At one level, Packer used to be pressured to take a seat in court docket whilst legal professionals mentioned the dimensions of her nipples with the pass judgement on. Intimate images of her have been proven to the jury; proof of her flat abdomen.
“It was quite humiliating,” she says,. “I didn’t want anybody to see those photos, but I knew that it was for my own good.
“We hid what we could, but because my nipples were such a hot topic, we couldn’t blank them out in pictures,” she says. “It’s not nice knowing that people have seen such intimate pictures of you.”
“It was horrendous giving evidence, absolutely awful,” she says. “It was very upsetting, I spent most of the time crying while I was doing it, but I got through it because I knew that I was right.”
And the jury agreed, discovering her no longer to blame after round six hours of deliberations.
“It was just wonderful to get that verdict,” she stated. “I just feel that although the last four and a half years been absolutely horrific, I don’t know if I could say at the moment it was worth it, but to have that validation of being found unanimously not guilty by a jury of my peers, it’s an amazing thing.”
Having cleared her title, Packer is now throwing her weight at the back of the voices calling for a metamorphosis within the legislation that might see abortion decriminalised. A parliamentary vote is predicted at the factor as early as this summer time.
“I do hope that the law does get changed – it should do,” she stated. “Abortion is healthcare. It should not be treated as anything other than that.”
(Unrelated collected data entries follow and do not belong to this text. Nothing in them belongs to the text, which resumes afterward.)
(** * Authentication and account lockout of the user-management backend

    A shallow embedding of [src/users/users.service.ts] (class
    [UsersService]) and [src/auth/auth.service.ts] (class [AuthService]),
    with the table [users] of [src/database/schema.ts] as the store.

    Conventions of the embedding:
    - a JavaScript [string] is a [string] of 8-bit characters, and
      [toLowerCase] maps the letters A-Z to a-z;
    - a [Date] or a [timestamp] column is a [Z], the number of milliseconds
      since the epoch; [new Date()] and [Date.now()] read the parameter
      [now] of the operation;
    - a nullable column or an optional property is an [option];
    - the table is the list of its rows, in insertion order;
    - an [async] method is a computation in the monad [M], which threads
      the table and stops at the first exception thrown;
    - the injected collaborators ([bcrypt], [JwtService], [AppConfig]) are
      section variables. *)

From Stdlib Require Import String Ascii List ZArith Bool Lia.
Import ListNotations.
Open Scope string_scope.
Open Scope Z_scope.

Set Implicit Arguments.

(** ** Strings *)

Definition is_upper (c : ascii) : bool :=
  let n := nat_of_ascii c in (Nat.leb 65 n && Nat.leb n 90)%bool.

Definition lower_ascii (c : ascii) : ascii :=
  if is_upper c then ascii_of_nat (nat_of_ascii c + 32) else c.

Fixpoint toLowerCase (s : string) : string :=
  match s with
  | EmptyString => EmptyString
  | String c s' => String (lower_ascii c) (toLowerCase s')
  end.

Fixpoint has_uppercase (s : string) : bool :=
  match s with
  | EmptyString => false
  | String c s' => (is_upper c || has_uppercase s')%bool
  end.

(** JavaScript truthiness of a possibly absent string: [undefined] and the
    empty string are falsy. *)
Definition truthy (o : option string) : bool :=
  match o with
  | Some EmptyString => false
  | Some _ => true
  | None => false
  end.

(** [n || d] on a possibly absent number: [undefined], [null] and [0] are
    falsy. *)
Definition num_or (n : option Z) (d : Z) : Z :=
  match n with
  | Some 0 => d
  | Some v => v
  | None => d
  end.

(** [o?.toLowerCase()] *)
Definition opt_lower (o : option string) : option string :=
  option_map toLowerCase o.

(** [x === o] for a string [x] and a possibly absent string [o]. *)
Definition eq_opt_string (x : string) (o : option string) : bool :=
  match o with
  | Some y => String.eqb x y
  | None => false
  end.

(** ** The table [users] (src/database/schema.ts) *)

Inductive UserRole := USER | ADMIN | MODERATOR.

Module users.
Record User := mkUser {
  id : string;
  email : string;
  username : string;
  firstName : string;
  lastName : string;
  password : string;
  role : UserRole;
  profilePicture : option string;
  isActive : bool;
  isEmailVerified : bool;
  emailVerificationToken : option string;
  passwordResetToken : option string;
  passwordResetExpires : option Z;
  lastLoginAt : option Z;
  loginAttempts : option Z;
  lockUntil : option Z;
  twoFactorSecret : option string;
  isTwoFactorEnabled : bool;
  createdAt : Z;
  updatedAt : Z
}.
End users.
Definition User : Type := users.User.

Definition Store := list User.

(** ** Exceptions and the monad of the service methods *)

Inductive Exception :=
| UnauthorizedException (message : string)
| BadRequestException (message : string)
| ConflictException (message : string)
| NotFoundException (message : string)
| DatabaseError (code : string)
| JwtError (name : string).

Inductive Result (A : Type) :=
| Ok (a : A)
| Err (e : Exception).
Arguments Err {A} e.

Definition M (A : Type) : Type := Store -> Result A * Store.

Definition ret {A} (a : A) : M A := fun s => (Ok a, s).

Definition throw {A} (e : Exception) : M A := fun s => (Err e, s).

Definition bind {A B} (m : M A) (k : A -> M B) : M B :=
  fun s =>
    match m s with
    | (Ok a, s') => k a s'
    | (Err e, s') => (Err e, s')
    end.

(** [try { m } catch (error) { h error }] *)
Definition try_catch {A} (m : M A) (h : Exception -> M A) : M A :=
  fun s =>
    match m s with
    | (Ok a, s') => (Ok a, s')
    | (Err e, s') => h e s'
    end.

Declare Scope monad_scope.
Delimit Scope monad_scope with monad.
Notation "x <- m ;; k" := (bind m (fun x => k))
  (at level 61, m at next level, right associativity) : monad_scope.
Notation "m ;; k" := (bind m (fun _ => k))
  (at level 61, right associativity) : monad_scope.
Open Scope monad_scope.

(** ** The query builder, as far as the services use it *)

(** [const [row] = await query] *)
Definition first {A} (l : list A) : option A :=
  match l with
  | [] => None
  | x :: _ => Some x
  end.

(** [db.select().from(users).where(p)] *)
Definition db_select (p : User -> bool) : M (list User) :=
  fun s => (Ok (filter p s), s).

Definition unique_violation : string := "23505".

Definition occurrences (x : string) (l : list string) : nat :=
  length (filter (String.eqb x) l).

(** A row version [new] written over [old] clashes in [table] (the table
    after the statement) when it changed a unique column to a value that
    another row of [table] holds as well. *)
Definition key_clash (table : list User) (old new : User) : bool :=
  (negb (String.eqb (users.email new) (users.email old))
   && Nat.ltb 1 (occurrences (users.email new) (map users.email table)))
  || (negb (String.eqb (users.username new) (users.username old))
      && Nat.ltb 1 (occurrences (users.username new) (map users.username table))).

(** [db.update(users).set(f).where(p).returning()]: every row that
    satisfies [p] is rewritten by [f]; the statement is refused with
    SQLSTATE 23505 when a unique column would clash. *)
Definition db_update (p : User -> bool) (f : User -> User) : M (list User) :=
  fun s =>
    let table := map (fun r => if p r then f r else r) s in
    if existsb (fun r => p r && key_clash table r (f r)) s
    then (Err (DatabaseError unique_violation), s)
    else (Ok (map f (filter p s)), table).

(** [db.insert(users).values(row).returning()]: [id] is the primary key,
    [email] and [username] carry unique constraints. *)
Definition db_insert (row : User) : M (list User) :=
  fun s =>
    if existsb (fun r => String.eqb (users.id r) (users.id row)
                         || String.eqb (users.email r) (users.email row)
                         || String.eqb (users.username r) (users.username row)) s
    then (Err (DatabaseError unique_violation), s)
    else (Ok [row], (s ++ [row])%list).

(** [db.delete(users).where(p).returning()]: the rows that satisfy [p]
    leave the table and are returned. *)
Definition db_delete (p : User -> bool) : M (list User) :=
  fun s => (Ok (filter p s), filter (fun r => negb (p r)) s).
“We recognise the profound strength of feeling these cases evoke, but have a duty to apply laws passed by parliament fairly and impartially,” a CPS spokesperson stated.
“This could happen to anybody, I think that’s what’s really scary about it,” Packer says. “With the law being as it is, a tragic accident and you’re up on trial, and it’s why the law needs to change.”
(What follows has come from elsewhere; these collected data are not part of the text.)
(** [update(userProfileTable).set({ totalQuizzesTaken, highestScore })
      .where(eq(userId, uid))] *)
Definition set_profile_totals (taken highest : Z) (p : UserProfile.row) : UserProfile.row :=
  UserProfile.mk (UserProfile.id p) (UserProfile.userId p)
    (UserProfile.createdAt p) (UserProfile.updatedAt p) taken highest.

Definition update_profile_totals (uid : string) (taken highest : Z) : Stmt unit :=
  fun db =>
    Some (tt, with_userProfileTable
                (map (fun p =>
                        if String.eqb (UserProfile.userId p) uid
                        then set_profile_totals taken highest p
                        else p)
                     (userProfileTable db)) db).

(** The [select ... where ... limit(1)] queries of the handlers: the first
    matching row, if any. *)

Definition select_questionSet (questionSetId : string) (db : Store)
  : option QuestionSet.row :=
  find (fun qs => String.eqb (QuestionSet.id qs) questionSetId) (questionSetTable db).

Definition select_questions_of_set (questionSetId : string) (db : Store)
  : list Question.row :=
  filter (fun q => String.eqb (Question.questionSetId q) questionSetId)
         (questionTable db).

Definition select_attempt (attemptId uid : string) (db : Store)
  : option QuizAttempt.row :=
  find (fun a => String.eqb (QuizAttempt.id a) attemptId
                 && String.eqb (QuizAttempt.userId a) uid)
       (quizAttemptTable db).

Definition select_question (questionId : string) (db : Store)
  : option Question.row :=
  find (fun q => String.eqb (Question.id q) questionId) (questionTable db).

Definition select_profile (uid : string) (db : Store) : option UserProfile.row :=
  find (fun p => String.eqb (UserProfile.userId p) uid) (userProfileTable db).
Lemma lookup_snoc_length {A} (l : list A) x : (l ++ [x]) !! length l = Some x.
Proof. by rewrite lookup_app_r, Nat.sub_diag by lia. Qed.

Lemma lookup_snoc_Some {A} (l : list A) x i y :
  (l ++ [x]) !! i = Some y ↔ l !! i = Some y ∨ (i = length l ∧ x = y).
Proof.
  rewrite lookup_app_Some, list_lookup_singleton_Some.
  split; intros [?|[? ?]]; naive_solver lia.
Qed.

(** * Automation *)

Create HintDb fdb.
Create Rewrite HintDb fdb.
#[export] Hint Resolve u64_wrap_ok u64_modulus_pos lookup_snoc_length : fdb.
#[export] Hint Rewrite @lookup_snoc_length @u64_wrap_wrap @length_app : fdb.

(** Split the conjunctions and existentials of the context. *)
Ltac split_hyps := repeat match goal with
  | H : _ ∧ _ |- _ => destruct H
  | H : ∃ _, _ |- _ => destruct H
  end.

(** Invert [outcome_bind m k = Ok b] hypotheses. *)
Ltac inv_outcome := repeat match goal with
  | H : outcome_bind _ _ = Ok _ |- _ => apply outcome_bind_ok in H as (? & ? & ?)
  | H : Ok _ = Ok _ |- _ => injection H as H; subst
  | H : Err _ = Ok _ |- _ => discriminate H
  | H : Panic = Ok _ |- _ => discriminate H
  end.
Packer needs to make historical past because the closing lady in England to be prosecuted for an abortion. She has heard of alternative ladies whose instances are within the prison justice machine, at previous phases – and she or he needs to make use of her voice to make sure they by no means see the interior of a court docket.
“I can’t really say it was worth it,” she says, “but at least it would have meant something.”
Aside from campaigning for legislative trade, how does Packer plan to transport on from this? “That is a very good question,” she says. “I do feel a bit like I need to find myself again.”
While looking forward to trial, she sought convenience in acquainted tune and tv; she listened to the similar albums from her favorite rock artists on repeat, rewatched her favorite collection’ back-to-back. But she discovered she may now not watch Orange Is The New Black.
“I had to turn it off,” she says. “I couldn’t watch it any more because I started to get a really eerie feeling; this is set in a prison, I might go to a prison.”
But, she provides: “I started re-watching it last night.”